Light switchable proteins and superresolution reveal moving protein complexes

Cells are restless. They move during embryogenesis, tissue repair, regeneration, chemotaxis. Even in disease, tumor metastasis, cells get around. To do this, they have to keep reorganizing their cytoskeleton, removing pieces from one end of a microtubule and adding them to the front, like a railroad with a limited supply of tracks. The EB family of proteins helps regulate this process and can act as a scaffold for other proteins involved in pushing the microtubule chain forward.
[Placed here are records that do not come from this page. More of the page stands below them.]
Lemma count_below_S P n : 0 <= n -> count_below P (n + 1) = count_below P n + (if P n then 1 else 0).
Proof.
  intros Hn. rewrite count_below_add by lia. f_equal. change (seqZ n 1) with [n].
  unfold filter. cbn. destruct (P n) eqn:E; [rewrite decide_True|rewrite decide_False]; cbn; done || congruence.
Qed.

Lemma count_below_none P n k : 0 <= n -> 0 <= k -> (forall m, n <= m < n + k -> P m = false) ->
  count_below P (n + k) = count_below P n.
Proof.
  intros Hn Hk. revert k Hk. refine (natlike_ind _ _ _); [by rewrite Z.add_0_r|].
  intros k Hk IH HP. replace (n + Z.succ k) with (n + k + 1) by lia. rewrite count_below_S, IH, HP by (intros; lia || (apply HP; lia)). lia.
Qed.

Section Clone.
Context {F : Type} `{PageFrames F}.
Notation state := (pmap F).
Implicit Types (s : state) (T : tables) (M : gmap Z Z).

(** What becomes of a writable entry of the parent, and the entry the child gets. *)
Definition parent_pte (e : Z) : Z :=
  if has e PAGE_USER && has e PAGE_WRITE then Z.lor (Z.land e (not64 PAGE_WRITE)) PAGE_COW else e.
Definition child_flags (e : Z) : Z := if has e PAGE_WRITE || has e PAGE_COW then PAGE_COW else 0.
Definition child_pte (e : Z) : Z :=
  Z.lor (Z.lor (Z.lor (Z.land (Z.land e PTE_PHYS_MASK) PTE_PHYS_MASK) (child_flags e)) PAGE_PRESENT) PAGE_USER.

Lemma downgraded e : has e PAGE_PRESENT = true ->
  let w := Z.lor (Z.land e (not64 PAGE_WRITE)) PAGE_COW in
  get_table_ptr w = get_table_ptr e /\ has w PAGE_PRESENT = true.
Proof.
  intros Ep w. unfold w. split; [|by bits; rewrite Ep].
  rewrite get_table_ptr_lor by done. unfold get_table_ptr. rewrite <- Z.land_assoc. done.
Qed.

(** The state [s0] in which the loops start. *)
Context (s0 : state) (T0 : tables) (M0 : gmap Z Z) (owed : Z -> Z) (src dst ps pd : Z).
Hypothesis HI0 : PInv s0 T0 M0 owed.
Hypothesis Hsrc : T0 !! src = Some (4%nat, ps).
Hypothesis Hdst : T0 !! dst = Some (4%nat, pd).
Hypothesis Hne : src ≠ dst.
Hypothesis Hempty : forall va, 0 <= va < 2 ^ 47 -> pte s0 dst va = None.

(** Frame 0 is never mapped: the code could not tell it from a failure. *)
Hypothesis Hzero : forall va e, 0 <= va < 2 ^ 47 -> pte s0 src va = Some e -> get_table_ptr e ≠ 0.

(** The frame of page [n] of the parent, when it is shared. *)
Definition shared (n : Z) : option Z :=
  e ← pte s0 src (4096 * n); if has e PAGE_USER then Some (get_table_ptr e) else None.
Definition shares (g n : Z) : bool := bool_decide (shared n = Some g).
Definition is_shared (n : Z) : bool := bool_decide (is_Some (shared n)).

Definition PAGES : Z := 2 ^ 35.

(** No reference count saturates. *)
Hypothesis Hsat : forall n g, 0 <= n < PAGES -> shared n = Some g -> pf_managed (frames s0) g ->
  pf_refcount (frames s0) g + count_below (shares g) PAGES <= 65535.

Definition inherited (va : Z) : option Z :=
  e ← pte s0 src va; if has e PAGE_USER && (0x1000 <=? va) then Some (child_pte e) else None.

Record CInv (n : Z) (s : state) (T : tables) (M : gmap Z Z) : Prop := {
  ci_inv : PInv s T M owed;
  ci_sub : T0 ⊆ T;
  ci_root : forall f q, T !! f = Some (4%nat, q) -> T0 !! f = Some (4%nat, q);
  ci_managed : forall g, pf_managed (frames s) g <-> pf_managed (frames s0) g;
  ci_tramp : s_tramp_phys s = s_tramp_phys s0;
  ci_src : forall va, 0 <= va < 2 ^ 47 ->
    pte s src va = if va / 4096 <? n then parent_pte <$> pte s0 src va else pte s0 src va;
  ci_dst : forall va, 0 <= va < 2 ^ 47 -> va / 4096 < n ->
    pte s dst va = inherited va \/
    pte s dst va = None /\ pf_avail (frames s0) < 3 * count_below is_shared n;
  ci_rest : forall va, 0 <= va < 2 ^ 47 -> n <= va / 4096 -> pte s dst va = None;
  ci_other : forall root p va, T0 !! root = Some (4%nat, p) -> 0 <= va < 2 ^ 47 -> root ≠ src -> root ≠ dst ->
    pte s root va = pte s0 root va;
  ci_refs : forall g, aligned g -> pf_managed (frames s0) g -> 0 < pf_refcount (frames s0) g ->
    pf_refcount (frames s0) g <= pf_refcount (frames s) g <= pf_refcount (frames s0) g + count_below (shares g) n;
  ci_avail : pf_avail (frames s0) - 3 * count_below is_shared n <= pf_avail (frames s)
}.

Lemma pte_present s root va e : pte s root va = Some e -> has e PAGE_PRESENT = true.
Proof. unfold pte. intros (ea & _ & E)%bind_Some. destruct (has (word s ea) PAGE_PRESENT) eqn:Ep; [|done]. by injection E as <-. Qed.

Lemma page_va va n : 0 <= va -> va / 4096 = n -> pte s0 src va = pte s0 src (4096 * n).
Proof. intros Hv E. apply pte_same_page. rewrite E. symmetry. rewrite Z.mul_comm. by apply Z.div_mul. Qed.

(** Pages that are not shared are passed over. *)
Lemma clone_skip n k s T M : 0 <= n -> 0 <= k ->
  (forall m, n <= m < n + k -> shared m = None /\ (forall e, pte s0 src (4096 * m) = Some e -> has e PAGE_USER = false)) ->
  CInv n s T M -> CInv (n + k) s T M.
Proof.
  intros Hn Hk Hno [C1 C2 C3 C4 C5 C6 C7 C8 C9 C10 C11].
  assert (E1 : count_below is_shared (n + k) = count_below is_shared n).
  { apply count_below_none; [done..|]. intros m Hm. unfold is_shared. rewrite (proj1 (Hno m Hm)).
    apply bool_decide_false. by intros [? [=]]. }
  assert (E2 : forall g, count_below (shares g) (n + k) = count_below (shares g) n).
  { intros g. apply count_below_none; [done..|]. intros m Hm. unfold shares. rewrite (proj1 (Hno m Hm)). by apply bool_decide_false. }
  constructor; rewrite ?E1; try done.
  - intros va Hv. rewrite C6 by done. destruct (Z.ltb_spec (va / 4096) n), (Z.ltb_spec (va / 4096) (n + k)); try done; [lia|].
    rewrite (page_va va _ ltac:(lia) eq_refl). destruct (pte s0 src _) as [e|] eqn:E; [|done]. cbn. unfold parent_pte.
    rewrite (proj2 (Hno (va / 4096) ltac:(lia)) e E). done.
  - intros va Hv Hlt. destruct (decide (va / 4096 < n)); [by apply C7|]. left. rewrite C8 by (done || lia). unfold inherited.
    rewrite (page_va va _ ltac:(lia) eq_refl). destruct (pte s0 src _) as [e|] eqn:E; [|done]. cbn.
    by rewrite (proj2 (Hno (va / 4096) ltac:(lia)) e E).
  - intros va Hv Hle. apply C8; [done|lia].
  - intros g Ha Hm Hg. rewrite E2. by apply C10.
Qed.

(** The mapping recorded for a leaf entry. *)
Lemma leaf_maps s T M ow f q i : PInv s T M ow -> T !! f = Some (1%nat, q) -> 0 <= i < 512 ->
  M !! (f + 8 * i) = maps s (word s (f + 8 * i)).
Proof.
  intros HI Hf Hi. apply option_eq. intros g. rewrite (pi_leaf _ _ _ _ HI). split; [|by eauto 10].
  by intros (? & ? & ? & _ & _ & _ & ?).
Qed.

(** Making the parent's entry copy-on-write. *)
Lemma downgrade_spec s T M va ea :
  let e := word s ea in
  let s1 := if has e PAGE_WRITE then set_word ea (Z.lor (Z.land e (not64 PAGE_WRITE)) PAGE_COW) s else s in
  PInv s T M owed -> T !! src = Some (4%nat, ps) -> 0 <= va < 2 ^ 47 -> walk s src va = Some ea ->
  has e PAGE_PRESENT = true -> has e PAGE_USER = true ->
  (exists M1, PInv s1 T M1 owed) /\ framed s T s1 T /\ frames s1 = frames s /\
  forall root p va', T !! root = Some (4%nat, p) -> 0 <= va' < 2 ^ 47 ->
    pte s1 root va' = if decide (root = src /\ va' / 4096 = va / 4096) then Some (parent_pte e) else pte s root va'.
Proof.
  intros e s1 HI Hr Hv Hw Ep Eu.
  assert (Hpte : pte s src va = Some e) by (unfold pte; rewrite Hw; cbn [mbind option_bind]; fold e; by rewrite Ep).
  unfold s1, parent_pte. rewrite Eu. cbn [andb]. destruct (has e PAGE_WRITE) eqn:Ew.
  2:{ split; [eauto|]. split; [apply framed_refl|]. split; [done|]. intros root p va' _ _. case_decide as E; [|done].
      destruct E as [-> E]. by rewrite (pte_same_page s src va' va). }
  destruct (downgraded e Ep) as [Eg Epw]. set (w := Z.lor (Z.land e (not64 PAGE_WRITE)) PAGE_COW) in *. clearbody w.
  pose proof (walk_tables _ _ _ _ _ _ _ _ HI Hr Hv Hw) as (f3 & f2 & f1 & _ & _ & H1 & Ee).
  pose proof (index_range 12 va ltac:(done)) as Hi.
  assert (HM : M !! ea = maps s w).
  { transitivity (maps s e); [unfold e; rewrite Ee; by eapply leaf_maps|]. unfold maps. by rewrite Ep, Epw, Eg. }
  split; [|split; [|split; [done|]]].
  - exists (upd ea (maps s w) M). pose proof (leaf_write_inv s T M owed f1 _ (index 12 va) w HI H1 Hi) as HL. rewrite <- Ee, HM in HL.
    eapply PInv_owed; [apply HL|..].
    + intros g Hg. rewrite <- HM in Hg. split; [by apply (pi_data _ _ _ _ HI ea)|]. intros Hm. by apply (mapped_live _ _ _ _ ea _ HI Hg).
    + intros root' p' va' Hr' Hv' Hw' _. rewrite Eg. intros Ht. eapply (pi_tramp_va _ _ _ _ HI root' p' va' e); try done.
      unfold pte. rewrite Hw'. cbn [mbind option_bind]. fold e. by rewrite Ep.
    + intros h. unfold ind. repeat case_decide; congruence || lia.
    + intros h _ Hd. exfalso. apply Hd. unfold ind. repeat case_decide; congruence || lia.
  - rewrite Ee. eapply framed_word; done.
  - intros root p va' Hr' Hv'. rewrite (pte_update s T M owed src ps va ea w root p va') by done. by rewrite Epw.
Qed.
(* ===== verification/Copy.v ===== *)
(** * Copying between user and kernel memory

    Model of [kernel/mm/copy.c] over the page tables of [Pmap]: the kernel
    side of a transfer is a list of bytes, the user side is read and written
    through the translations of the active address space.  Every round of the
    loops handles at least one byte, so that as many rounds as there are bytes
    always suffice. *)

From S2P Require Import Prelude Pmm Pmap.
Import Pmap.

Module Copy.

Definition USER_SPACE_MIN : Z := 0x1000.
Definition USER_SPACE_MAX : Z := 0x00007FFFFFFFFFFF.
Definition USER_STACK_MIN : Z := 0x00007FF000000000.
Definition USER_STACK_MAX : Z := 0x00007FFFFFFFFFFF.

(** The bytes of a transfer of [remaining] bytes that lie in the page of [addr]. *)
Definition chunk (addr remaining : Z) : Z :=
  let c := 4096 - Z.land addr 0xFFF in
  if remaining <? c then remaining else c.

Definition bad_range (uaddr kaddr len : Z) : bool :=
  (uaddr =? 0) || (kaddr =? 0) || (len =? 0)
  || (uaddr <? USER_SPACE_MIN) || (USER_SPACE_MAX - USER_SPACE_MIN <? len) || (USER_SPACE_MAX - len <? uaddr).

Section Ops.
Context {F : Type} `{PageFrames F}.
Notation state := (pmap F).
Implicit Types s : state.

Definition get_active_pml4 (s : state) : Z := Z.land (cr3 s) (not64 0xFFF).

Fixpoint copyin_loop (fuel : nat) (pml4_phys curr_uaddr remaining : Z) (s : state) : option (chimera_error * list Z) :=
  if remaining =? 0 then Some (CHIMERA_SUCCESS, []) else
  match fuel with
  | O => None
  | S fuel =>
      let phys := pmap_extract pml4_phys curr_uaddr s in
      if phys =? 0 then Some (CHIMERA_ERR_INVALID, []) else
      let page_offset := Z.land curr_uaddr 0xFFF in
      let n := chunk curr_uaddr remaining in
      let data := load_bytes (mem s) (Z.land phys (not64 0xFFF) + page_offset) n in
      '(e, rest) ← copyin_loop fuel pml4_phys (curr_uaddr + n) (remaining - n) s;
      Some (e, data ++ rest)
  end.

(** The error code and the bytes written to the kernel buffer. *)
Definition copyin (uaddr kaddr len : Z) (s : state) : option (chimera_error * list Z) :=
  if bad_range uaddr kaddr len then Some (CHIMERA_ERR_INVALID, [])
  else copyin_loop (Z.to_nat len) (get_active_pml4 s) uaddr len s.

(** The frame of a page that [copyout] may write to; [None] when there is none. *)
Definition copyout_page (pml4_phys curr_uaddr : Z) (s : state) : state * option Z :=
  let raw s := match pmap_get_pte_ptr pml4_phys curr_uaddr s with Some ea => word s ea | None => 0 end in
  let pte := raw s in
  if negb (has pte PAGE_PRESENT) then
    let page_vaddr := Z.land curr_uaddr (not64 0xFFF) in
    if (USER_STACK_MIN <=? page_vaddr) && (page_vaddr <=? USER_STACK_MAX) then
      let '(s, new_paddr) := alloc_page s in
      if no_page new_paddr then (s, None) else
      let s := set_page new_paddr 0 s in
      let '(s, r) := pmap_map_user_page pml4_phys page_vaddr new_paddr
                       (Z.lor (Z.lor (Z.lor 1 2) 4) PAGE_NX) s in
      if r =? 0 then (release_page new_paddr s, None) else (s, Some new_paddr)
    else (s, None)
  else if negb (has pte PAGE_WRITE) then
    if has pte PAGE_COW then
      let '(s, ok) := pmap_handle_cow_fault pml4_phys (Z.land curr_uaddr (not64 0xFFF)) s in
      if negb ok then (s, None) else
      let pte := raw s in
      if negb (has pte PAGE_PRESENT) || negb (has pte PAGE_WRITE) then (s, None)
      else (s, Some (Z.land pte PTE_PHYS_MASK))
    else (s, None)
  else (s, Some (Z.land pte PTE_PHYS_MASK)).

(** [data] are the bytes at [curr_kaddr] still to be copied. *)
Fixpoint copyout_loop (fuel : nat) (pml4_phys curr_uaddr : Z) (data : list Z) (s : state) : option (state * chimera_error) :=
  let remaining := Z.of_nat (length data) in
  if remaining =? 0 then Some (s, CHIMERA_SUCCESS) else
  match fuel with
  | O => None
  | S fuel =>
      match copyout_page pml4_phys curr_uaddr s with
      | (s, None) => Some (s, CHIMERA_ERR_INVALID)
      | (s, Some phys) =>
          let page_offset := Z.land curr_uaddr 0xFFF in
          let n := chunk curr_uaddr remaining in
          let s := s <| mem ::= store_bytes (phys + page_offset) (take (Z.to_nat n) data) |> in
          copyout_loop fuel pml4_phys (curr_uaddr + n) (drop (Z.to_nat n) data) s
      end
  end.

Definition copyout (kaddr : Z) (data : list Z) (uaddr : Z) (s : state) : option (state * chimera_error) :=
  let len := Z.of_nat (length data) in
  if bad_range uaddr kaddr len then Some (s, CHIMERA_ERR_INVALID)
  else copyout_loop (length data) (get_active_pml4 s) uaddr data s.

(** The bytes of [l] up to and including the first NUL, and whether there is one. *)
Fixpoint until_nul (l : list Z) : list Z * bool :=
  match l with
  | [] => ([], false)
  | c :: l => if c =? 0 then ([c], true) else let '(r, f) := until_nul l in (c :: r, f)
  end.

Fixpoint copyinstr_loop (fuel : nat) (pml4_phys curr_uaddr left : Z) (s : state) : option (chimera_error * list Z) :=
  if left =? 0 then Some (CHIMERA_ERR_RANGE, []) else
  match fuel with
  | O => None
  | S fuel =>
      if USER_SPACE_MAX <=? curr_uaddr then Some (CHIMERA_ERR_INVALID, []) else
      let phys := pmap_extract pml4_phys curr_uaddr s in
      if phys =? 0 then Some (CHIMERA_ERR_INVALID, []) else
      let page_offset := Z.land curr_uaddr 0xFFF in
      let n := chunk curr_uaddr left in
      let '(data, found) := until_nul (load_bytes (mem s) (Z.land phys (not64 0xFFF) + page_offset) n) in
      if found then Some (CHIMERA_SUCCESS, data) else
      '(e, rest) ← copyinstr_loop fuel pml4_phys (curr_uaddr + n) (left - n) s;
      Some (e, data ++ rest)
  end.

(** The error code and the characters written to the kernel buffer; unless the
    code is [CHIMERA_ERR_INVALID] their number is stored in [lencopied]. *)
Definition copyinstr (uaddr kaddr maxlen : Z) (s : state) : option (chimera_error * list Z) :=
  if (uaddr =? 0) || (kaddr =? 0) || (maxlen =? 0) then Some (CHIMERA_ERR_INVALID, []) else
  if (uaddr <? USER_SPACE_MIN) || (USER_SPACE_MAX <=? uaddr) then Some (CHIMERA_ERR_INVALID, [])
  else copyinstr_loop (Z.to_nat maxlen) (get_active_pml4 s) uaddr maxlen s.
End Ops.
End Copy.
(* ===== verification/CopySpec.v ===== *)
(** * Copying between user and kernel memory: theorems

    [ubyte s root va] is the byte a user program sees at [va] in the address
    space [root].  The copy routines read and write exactly these bytes. *)

From S2P Require Import Prelude Pmm Pmap PmapInv PmapMap PmapSpec PmapFork PmapClone PmapCorrect Copy.
Import Pmap PmapInv PmapMap PmapSpec PmapFork PmapClone PmapCorrect Copy.

Module CopySpec.

Lemma page_offset va : Z.land va 0xFFF = va mod 4096.
Proof. change 0xFFF with (Z.ones 12). by rewrite Z.land_ones. Qed.

Lemma extract_frame e va :
  Z.land (Z.lor (get_table_ptr e) (Z.land va 0xFFF)) (not64 0xFFF) = get_table_ptr e.
Proof.
  unfold get_table_ptr. rewrite Z.land_lor_distr_l, <- !Z.land_assoc.
  change (Z.land 0xFFF (not64 0xFFF)) with 0. change (Z.land PTE_PHYS_MASK (not64 0xFFF)) with PTE_PHYS_MASK.
  by rewrite Z.land_0_r, Z.lor_0_r.
Qed.

(** The bytes of a chunk lie in one page. *)
Lemma chunk_range va n : 0 <= va -> 0 < n ->
  0 < chunk va n <= n /\ forall i, 0 <= i < chunk va n -> (va + i) / 4096 = va / 4096 /\ (va + i) mod 4096 = va mod 4096 + i.
Proof.
  intros Hv Hn. unfold chunk. rewrite page_offset. pose proof (Z.mod_pos_bound va 4096 ltac:(done)).
  assert (Hc : 0 < (if n <? 4096 - va mod 4096 then n else 4096 - va mod 4096) <= n /\
    (if n <? 4096 - va mod 4096 then n else 4096 - va mod 4096) <= 4096 - va mod 4096).
  { destruct (Z.ltb_spec n (4096 - va mod 4096)); lia. }
  split; [lia|]. intros i Hi. pose proof (Z.div_mod va 4096 ltac:(done)).
  assert (Ei : (va + i) / 4096 = va / 4096) by (symmetry; apply (Z.div_unique _ _ _ (va mod 4096 + i)); lia).
  split; [done|]. pose proof (Z.div_mod (va + i) 4096 ltac:(done)). lia.
Qed.

Lemma load_bytes_length m a n : 0 <= n -> Z.of_nat (length (load_bytes m a n)) = n.
Proof. intros Hn. unfold load_bytes. rewrite length_fmap, length_seqZ. lia. Qed.

Lemma load_bytes_lookup m a n i : 0 <= i < n -> load_bytes m a n !! Z.to_nat i = Some (load8 m (a + i)).
Proof.
  intros Hi. unfold load_bytes. rewrite list_lookup_fmap, lookup_seqZ_lt by lia. cbn. do 3 f_equal. lia.
Qed.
Still, how these EB proteins function in space and time has remained a mystery. Now Peng Xia and Xuebiao Yao of the Hefei National Laboratory for Physical Sciences at the Nanoscale and University of Science and Technology of China, and their colleagues, describe in the December 11 issue of Molecular Biology of the Cell (MBoC) how they managed to visualize protein interactions at nanometer spatial resolution in live cells. Yao will also present at the 2014 ASCB/IFCB meeting in Philadelphia on December 8 at 1:30 pm in the ASCB Learning Center. The new method uses photoactivatable complementary fluorescent proteins (PACF) to observe and quantify protein-protein interactions in live cells at the single molecule level.

Through clever biochemistry combined with superresolution imaging techniques similar to those that won this year's Nobel Prize in Chemistry, Yao and Xia introduced two EB proteins into cells, one with half of a photoactivatable green fluorescent protein (PAGFP), and one with the other half of PAGFP. These complementary PAGFP pieces will only fluoresce if the EB proteins are in a complex together and photoactivated. They can also be switched off with a different wavelength of light. By activating and then bleaching subsets of EB molecules, the researchers could assemble super-resolution images of protein complexes.

Yao and Xia say their technique has already revealed a surprisingly critical role for a previously uncharacterized EB1 linker region in tracking microtubule plus-ends in live cells. The technique offered precise localization of dynamic microtubule plus-end hub protein EB1 dimers, and their distinct distributions at the leading edge and cell body of migrating cells, the researchers report. And their technique can be applied to the study of other protein complexes in unprecedented detail.